On the Dream Hotel
Lalami, Laila. The Dream Hotel. New York: Pantheon, 2025. pp. 336. eBook. $14.99.
This book would have been incomprehensible in the twentieth century. Science fiction has long dealt with surveillance and government overreach, but those abuses were the sole prerogative of states; we’re in a different predicament now, and Laila Lalami’s novel points to a world of privatized surveillance and data collection, of “prisons” that generate revenue, of botched evacuations after climate catastrophes and racial profiling in airports. In other words, the book is hardly science fiction at all — it hits too close to home, it’s too real. Science fiction is never really about the future, though that’s how we usually think of it; it’s about the present, and especially about humanity’s relationship with science and technology, reflecting our anxieties and fears.

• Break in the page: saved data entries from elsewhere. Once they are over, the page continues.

(** * fix-logger-errors: the rule-based rewriter of [logger.error] call sites

    A shallow embedding of [fix-logger-errors.py]: the rule table
    [PATTERNS], the per-file engine [fix_file], the selector
    [find_files_with_logger_errors] and the driver [main], together with the
    fragment of Python's [re] module the rule table relies on
    ([re.findall] and [re.sub] over literals, character sets, greedy [*] and
    [+], capturing groups and back-references). *)

From Stdlib Require Import String Ascii List NArith Arith Bool Lia DecimalString.
Import ListNotations.


(** ** Text

    A Python [str] is a sequence of Unicode code points. *)

Definition char := N.
Definition text := list char.

Definition ch (a : ascii) : char := N_of_ascii a.
Definition str (s : string) : text := List.map ch (list_ascii_of_string s).

Definition char_eqb (a b : char) : bool := N.eqb a b.

Fixpoint text_eqb (a b : text) : bool :=
  match a, b with
  | [], [] => true
  | x :: a', y :: b' => char_eqb x y && text_eqb a' b'
  | _, _ => false
  end.

(** [s.startswith(l)] *)
Fixpoint starts_with (l s : text) : bool :=
  match l, s with
  | [], _ => true
  | x :: l', y :: s' => char_eqb x y && starts_with l' s'
  | _ :: _, [] => false
  end.
(* ===== verification/_CoqProject ===== *)
-Q . S2P
Prelude.v
Core.v
Footer.v
Avro.v
IvfPq.v
FileFormat.v
FileTheorems.v
FileExamples.v
Store.v
Effects.v
IndexLoader.v
Resilience.v
Cache.v
CacheTheorems.v
Lease.v
LeaseTheorems.v
Manifest.v
ManifestTheorems.v
ManifestExamples.v
Json.v
Puffin.v
Floats.v
ColumnStats.v
Ranking.v
Bloom.v
Bm25.v
Context.v
ContextTheorems.v
Catalog.v
ArrowSchema.v
ColumnStatsTheorems.v
Arrow.v
Arrays.v
Deletes.v
Search.v
Cdc.v
CatalogTheorems.v
HadoopTheorems.v
HadoopExamples.v
DeletesTheorems.v
SearchTheorems.v
Compaction.v
Jobs.v
Writer.v
MemTable.v
Decay.v
Migration.v
Deferred.v
CompactionTheorems.v
CompactionRows.v
CdcRows.v
CdcTheorems.v
CdcUpdates.v
CompactionSafety.v
LocalWp.v
WriterTheorems.v
WriterSafety.v
MemTableTheorems.v
DecayDates.v
DecayTheorems.v
MigrationTheorems.v
JobTheorems.v
QueryExamples.v
Frames.v
CompactionExamples.v
WriterExamples.v
MemTableExamples.v
CdcExamples.v
DecayExamples.v
MigrationExamples.v
(** The file as a concatenation of its parts. *)
Lemma write_avro_container_layout schema extra records :
  write_avro_container schema extra records =
    AVRO_MAGIC ++ long_bytes (2 + Zlen extra) ++
    mjoin (entry_bytes <$>
      (("avro.schema", as_bytes schema) :: ("avro.codec", as_bytes "null") :: extra)) ++
    long_bytes 0 ++ SYNC_MARKER ++
    match records with
    | [] => []
    | _ => long_bytes (Zlen records) ++ field_bytes (mjoin records) ++ SYNC_MARKER
    end.
Proof.
  unfold write_avro_container. rewrite encode_entries_spec.
  unfold encode_string, encode_bytes_field, encode_long.
  rewrite !fmap_cons, !mjoin_cons. unfold entry_bytes at 2 3. cbn [fst snd].
  unfold field_bytes, long_bytes.
  destruct records; rewrite <- ?app_assoc; [by rewrite app_nil_r|]. done.
Qed.

Lemma varint_bytes_ok v : 0 ≤ v → bytes_ok (varint v).
Proof.
  funelim (varint v). intros Hv. clear Heqcall. destruct (low7_high v Hv) as [_ Hlt].
  destruct (decide (0 < Z.shiftr v 7)) as [Hpos|Hnpos].
  - destruct (cont_byte _ Hlt) as [E _]. constructor; [unfold fits; lia|]. apply H; lia || done.
  - repeat constructor; lia.
Qed.

Lemma varint_length (k : nat) v :
  0 ≤ v < 2 ^ (7 * Z.of_nat (S k)) → (length (varint v) ≤ S k)%nat.
Proof.
  revert v. induction k as [|k IH]; intros v Hv; simp varint; cbn zeta;
    destruct (low7_high v ltac:(lia)) as [Heq Hlt]; case_match; cbn; try lia.
  apply le_n_S, IH. split; [lia|].
    rewrite Z.shiftr_div_pow2 in * by lia. apply Z.div_lt_upper_bound; [lia|].
    rewrite <- Z.pow_add_r by lia. replace (7 + _) with (7 * Z.of_nat (S (S k))) by lia. lia.
Qed.

(** An encoded [long] is at most ten bytes appended to the buffer, and the
    Avro decoding rules read back exactly the number written, leaving the bytes
    that follow untouched.  This holds for every [i64], the extremes included. *)
Theorem encode_long_roundtrip (n : Z) (buf rest : bytes) :
  fits_i64 n →
  ∃ e, encode_long n buf = buf ++ e ∧
       decode_long (e ++ rest) = Some (n, rest) ∧
       (1 ≤ length e ≤ 10)%nat ∧ bytes_ok e.
Proof.
  intros Hn. exists (long_bytes n). pose proof (zigzag_fits n Hn) as [Hz1 Hz2].
  split_and!; [done|by apply decode_long_bytes| | |by apply varint_bytes_ok].
  - pose proof (long_bytes_not_nil n). destruct (long_bytes n); [done|cbn; lia].
  - apply (varint_length 9). lia.
Qed.

Lemma encode_long_roundtrip_witness :
  fits_i64 (- 2 ^ 63) ∧
  ∃ e, encode_long (- 2 ^ 63) [7] = [7] ++ e ∧
       decode_long (e ++ [1]) = Some (- 2 ^ 63, [1]) ∧
       (1 ≤ length e ≤ 10)%nat ∧ bytes_ok e.
Proof. split; [by vm_compute|]. apply (encode_long_roundtrip (- 2 ^ 63) [7] [1]). by vm_compute. Defined.

(** Decoding what the writer produced. *)
Lemma decode_written_container
    (schema : string) (extra : list (string * bytes)) (records : list bytes) :
  meta_fits (("avro.schema", as_bytes schema) :: extra) →
  Zlen extra < 2 ^ 62 → Zlen records < 2 ^ 63 → Zlen (mjoin records) < 2 ^ 63 →
  decode_container (write_avro_container schema extra records) =
    Some ((as_bytes "avro.schema", as_bytes schema) ::
          (as_bytes "avro.codec", as_bytes "null") ::
          ((λ kv, (as_bytes kv.1, kv.2)) <$> extra),
          match records with [] => None | _ => Some (Zlen records, mjoin records) end).
Proof.
  intros Hm Hx Hr Hb. rewrite write_avro_container_layout.
  set (es := ("avro.schema", _) :: _ :: extra).
  assert (Hes : meta_fits es).
  { inversion Hm; subst. constructor; [done|]. constructor; [cbn; lia|done]. }
  unfold decode_container. rewrite expect_app. cbn [mbind option_bind].
  rewrite decode_long_bytes by (unfold fits_i64; lia). cbn [mbind option_bind].
  replace (Z.to_nat (2 + Zlen extra)) with (length es) by (subst es; cbn; lia).
  rewrite decode_entries_spec by done. cbn [mbind option_bind].
  rewrite decode_long_bytes by (unfold fits_i64; lia). cbn [mbind option_bind negb Z.eqb].
  rewrite expect_app. cbn [mbind option_bind].
  destruct records as [|r rs]; [done|].
  destruct (long_bytes _ ++ _) as [|b0 bs0] eqn:E.
  { apply app_nil in E as [E _]. by apply long_bytes_not_nil in E. }
  rewrite <- E. rewrite decode_long_bytes by (unfold fits_i64; lia). cbn [mbind option_bind].
  rewrite decode_field_bytes by done. cbn [mbind option_bind].
  rewrite <- (app_nil_r SYNC_MARKER), expect_app. done.
Qed.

The Dream Hotel is no exception. It tells the story of a young mother stopped at an airport and taken to a “temporary retention center” because an algorithm that predicts the likelihood of future crimes has labeled her high-risk. In theory the “retained” stay three weeks and are released, but bureaucratic inefficiency, force majeure, and petty abuses of power ensure that most stay far longer; our protagonist stays eleven months. You could swap the fictional names for real ones and the book wouldn’t read any differently: the company mining people’s dreams (and trying to insert ads into them) may as well be Google, the one running the retention centers might be CoreCivic, and it’s easy to see Facebook as the one managing communications. The world Lalami depicts is the logical conclusion of surveillance capitalism: it doesn’t matter whether we’ve committed any crime, doesn’t matter whether we keep our thoughts private, because any individuality we have can be reduced to a few thousand data points with predictive power, our private drives and disputes turned against us, the data looking only for what confirms the conclusions it has already reached. Is this reality? I suspect not — but it’s the vision of tech bros everywhere, and that realization, more than anything, is chilling.